Here's the proud Mom.


----------



## flitsnowzoom (Mar 20, 2007)

Boy, I know how those mornings are!  
Congratulations to the little family! Mom is quite the looker, so baby has a good start.


----------



## Skyeking (Jan 17, 2003)

What a little cutie, and to be born on *Friday the 13th.*  


Congratulations and welcome to the world G31 (wow....change the numbers and you get 13 LOL)


----------



## Margarret (May 3, 2007)

What a little darling. It is a miracle each time I see one of these wee ones start with such a struggle to get out. He will be under mom now, feeling her heat and the soft feathers around him. That must be so wonderful after the work of getting out of the egg shell. Friday the 13th?

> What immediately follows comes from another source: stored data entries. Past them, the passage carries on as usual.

(* ===== verification/_CoqProject ===== *)
-Q . S2P
Prelude.v
Hex.v
PullPush.v
HtlcState.v
HashSpec.v
BlockHash.v
Sha256.v
BitcoinTx.v
Ripemd160.v
CoreSha256.v
CoreHash.v
Secp.v
Ecdsa.v
CoreTx.v
CScript.v
Interp.v
InterpFacts.v
Hkdf.v
LnScript.v
ScriptRun.v
ScriptSpend.v
SigCheck.v
ChannelSpend.v
Shachain.v
KeyDerive.v
Hsm.v
Params.v
Htlc.v
Permute.v
CommitTx.v
Channel.v
Ledger.v
ChannelInv.v
ChannelSafety.v
ChannelRestore.v
ChannelTxs.v
Mirror.v
Faces.v
Duplex.v
Link.v
Channeld.v
ChanneldSpec.v
ChanneldLocal.v
ChanneldRemote.v
ChanneldTotal.v
TwoParty.v
TwoPartySafety.v
Drain.v
TwoPartyDemo.v
Closingd.v
ClosingSafe.v
ClosingAgree.v
ClosingMaster.v
ClosingDemo.v
Evm.v
DxfToken.v
BridgeToken.v
BridgeClient.v
Tokens.v
Rgb.v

Extra fortune. 

Margarret


----------



## Hillybean (Oct 30, 2005)

Wow!
Another very small yellow flammingo  .

Very cute!

Congrats!
-Hilly


----------



## mr squeaks (Apr 14, 2005)

HOW ABSOLUTELY FABULOUS, NAB!!!

FRIDAY THE 13TH FOR G31...LOVE IT...HAVE ALWAYS CONSIDERED FRIDAY, THE 13TH LUCKY! AND, OF COURSE, 13 IS ONE OF MY FAVORITE NUMBERS!'

BLESS HIS HEART! HE HAS A GREAT START, A GREAT MOM and A GREAT "human" DAD!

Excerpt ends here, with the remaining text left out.